» Task to complete: Search the data for the word "true" and copy every line where it occurs.

» Record excerpts:

□ □ □ □ □ □ □

(** * nedb-session-store: an expiration-aware session store over an NeDB datastore

    A shallow embedding of [index.js] (the session store handed to Connect and
    Express) together with the properties its specification states about
    expiry, staleness filtering and option normalisation.

    Layout:
    - [JS]      the fragment of JavaScript values the store manipulates;
    - [NeDB]    the document collection the store talks to;
    - [Store]   the store itself, one definition per function of [index.js];
    - [Legacy]  the earlier [index.js], which has no expiry handling;
    - the theorems. *)

From Stdlib Require Import ZArith List String Ascii Bool Lia.
From Stdlib Require DecimalString.
Import ListNotations.
Local Open Scope Z_scope.
Set Warnings "-register-all".

(* ================================================================== *)
(** * JavaScript values *)
(* ================================================================== *)

Module JS.

(** Numbers.  [Fin z] stands for an integer-valued double; every quantity the
    store computes with is a count of milliseconds of that kind.  Numbers with
    a fractional part are outside the fragment. *)
Inductive number := NaN | Infinity (negative : bool) | Fin (z : Z).
(** * RTC::PipeTransport (worker/src/RTC/PipeTransport.cpp)

    A shallow embedding of the pipe transport of the mediasoup worker: its
    constructor, the one-shot [connect] request handler with its rollback
    handler, the three outbound send operations and the inbound
    demultiplexer.  Member functions become functions in a small state and
    exception monad over the object's fields; calls into other classes
    (UdpSocket, SrtpSession, the packet parsers, the Transport base class)
    are recorded in a trace of events. *)

From Stdlib Require Import ZArith Lia Ascii String.
From stdpp Require Import base option list strings gmap.

Open Scope string_scope.

(** ** JSON values (nlohmann::json), as far as the transport inspects them *)

#[warnings="-register-all"]
Inductive json : Type :=
| JNull
| JBool (b : bool)
| JInt (n : Z)
| JFloat (mantissa : Z) (exponent : Z)
| JString (s : string)
| JArray (l : list json)
| JObject (m : gmap string json).

Definition is_boolean (j : json) : bool :=
  match j with JBool _ => true | _ => false end.

Definition is_string (j : json) : bool :=
  match j with JString _ => true | _ => false end.

Definition is_object (j : json) : bool :=
  match j with JObject _ => true | _ => false end.

(** [find] on a json value: only an object has members. *)
Definition jfind (key : string) (j : json) : option json :=
  match j with
  | JObject m => m !! key
  | _ => None
  end.
(** The appended subtree is found under its root. *)
Lemma subtree_appendTo x p c t :
  rootId c = x -> x ∉ nodes t -> p ∈ nodes t ->
  subtree x (appendTo p c t) = Some c.
Proof.
  induction t as [n ks IH] using tree_ind. rewrite Forall_forall in IH.
  intros Hc Hx Hp. rewrite nodes_children in Hx, Hp.
  assert (Hnx : n <> x) by (intros ->; apply Hx; auto).
  assert (Hsc : subtree x c = Some c).
  { destruct c as [r cs]. simpl in Hc. subst r. simpl. rewrite Nat.eqb_refl.
    reflexivity. }
  simpl. destruct (Nat.eqb_spec n p) as [->|Hnp]; simpl;
    rewrite (proj2 (Nat.eqb_neq _ _) Hnx).
  - rewrite map_app, firstSome_app.
    replace (firstSome (List.map (subtree x) ks)) with (@None tree).
    + simpl. rewrite Hsc. reflexivity.
    + symmetry. apply firstSome_map_None. intros k Hk. apply subtree_absent.
      intros Hin. apply Hx. eauto.
  - destruct Hp as [->|(k1 & Hk1 & Hp1)]; [congruence|].
    rewrite map_map. apply (firstSome_map_unique _ _ k1); auto.
    + apply IH; auto. intros Hin. apply Hx. eauto.
    + intros k Hk. destruct (decide (p ∈ nodes k)) as [Hin|Hnin].
      * left. apply IH; auto. intros Hin'. apply Hx. eauto.
      * right. rewrite appendTo_absent by exact Hnin. apply subtree_absent.
        intros Hin'. apply Hx. eauto.
Qed.

(** Pruning the root of the appended subtree undoes the append. *)
Lemma prune_appendTo x p c t :
  rootId c = x -> x ∉ nodes t -> prune x (appendTo p c t) = t.
Proof.
  induction t as [n ks IH] using tree_ind. rewrite Forall_forall in IH.
  intros Hc Hx. rewrite nodes_children in Hx.
  assert (Hks : forall k, k ∈ ks -> x ∉ nodes k) by (intros k Hk Hin; apply Hx; eauto).
  simpl. destruct (Nat.eqb n p); simpl; f_equal.
  - rewrite map_app, List.filter_app. simpl.
    rewrite (proj2 (hasRoot_eq x (prune x c))) by (rewrite rootId_prune; exact Hc).
    simpl. rewrite app_nil_r.
    rewrite map_id_on by (intros k Hk; apply prune_absent, Hks, Hk).
    apply filter_hasRoot_absent, Hks.
  - rewrite map_map.
    rewrite map_id_on by (intros k Hk; apply IH; auto).
    apply filter_hasRoot_absent, Hks.
Qed.

(** Putting a subtree back where a leaf was grafted in its place gives the
    tree back. *)
Lemma graft_roundtrip x ph sub t :
  NoDup (nodes t) -> ph ∉ nodes t -> subtree x t = Some sub -> rootId t <> x ->
  graft ph sub (graft x (Node ph []) t) = t.
Proof.
  induction t as [n ks IH] using tree_ind. rewrite Forall_forall in IH.
  intros Hnd Hph Hsub Hroot.
  destruct (NoDup_children n ks Hnd) as [Hkid Hshare].
  rewrite nodes_children in Hph. simpl in Hroot.
  simpl in Hsub. rewrite (proj2 (Nat.eqb_neq _ _) Hroot) in Hsub.
  apply firstSome_map_Some in Hsub as (k0 & Hk0 & Hsub0).
  destruct (subtree_Some x k0 sub Hsub0) as [Hr0 Hs0].
  assert (Hx0 : x ∈ nodes k0) by (apply Hs0; rewrite <- Hr0; apply rootId_nodes).
  simpl. f_equal. rewrite map_map. apply map_id_on. intros k Hk.
  assert (Hphk : ph ∉ nodes k) by (intros Hin; apply Hph; eauto).
  destruct (hasRoot x k) eqn:Hr.
  - simpl. unfold hasRoot at 1. simpl. rewrite Nat.eqb_refl.
    apply hasRoot_eq in Hr.
    assert (k = k0).
    { apply (Hshare k k0 x Hk Hk0); [|exact Hx0]. rewrite <- Hr. apply rootId_nodes. }
    subst k0. destruct k as [r ks1]. simpl in Hr. subst r. simpl in Hsub0.
    rewrite Nat.eqb_refl in Hsub0. congruence.
  - replace (hasRoot ph (graft x (Node ph []) k)) with false.
    2:{ symmetry. apply hasRoot_neq. rewrite rootId_graft. intros E.
        apply Hphk. rewrite <- E. apply rootId_nodes. }
    destruct (decide (x ∈ nodes k)) as [Hin|Hnin].
    + assert (k = k0) by (apply (Hshare k k0 x Hk Hk0 Hin Hx0)). subst k0.
      apply IH; auto; [apply Hkid, Hk|]. apply hasRoot_neq in Hr. exact Hr.
    + rewrite (graft_absent x _ k Hnin). apply graft_absent, Hphk.
Qed.
(** C1. An illegal transition raises [InvalidStateTransitionError] and
    leaves the machine as it was: for every source state [state self]
    and target [dst] that is not an edge of the transition table (in
    particular for every target when the source is terminal),
    [transition_to] raises, the error records source and target, and
    the machine after the call is the machine before it, so its state
    is still the source and no event has been appended. *)
Theorem transition_to_illegal_raises
    (self : t) (dst : SubmissionState.t) (actor : Actor.t) (os : Os.draw) :
  dst ∉ VALID_TRANSITIONS (state self) \/ is_terminal self = true ->
  exists err self',
    transition_to dst actor os self = (Raise err, self')
    /\ current_state err = state self
    /\ target_state err = dst
    /\ self' = self
    /\ state self' = state self
    /\ get_events self' = get_events self.
Proof.
  intros Hbad.
  assert (Hout : dst ∉ VALID_TRANSITIONS (state self)).
  { destruct Hbad as [Hbad | Hterm]; [exact Hbad |].
    apply is_terminal_spec in Hterm. rewrite Hterm. apply not_elem_of_nil. }
  rewrite (transition_to_illegal _ _ actor os Hout).
  eexists _, self. repeat split; reflexivity.
Qed.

□ □ □ □ □ □ □

» Exercise output:
  match j with JBool _ => true | _ => false end.
  match j with JString _ => true | _ => false end.
  match j with JObject _ => true | _ => false end.
  dst ∉ VALID_TRANSITIONS (state self) \/ is_terminal self = true ->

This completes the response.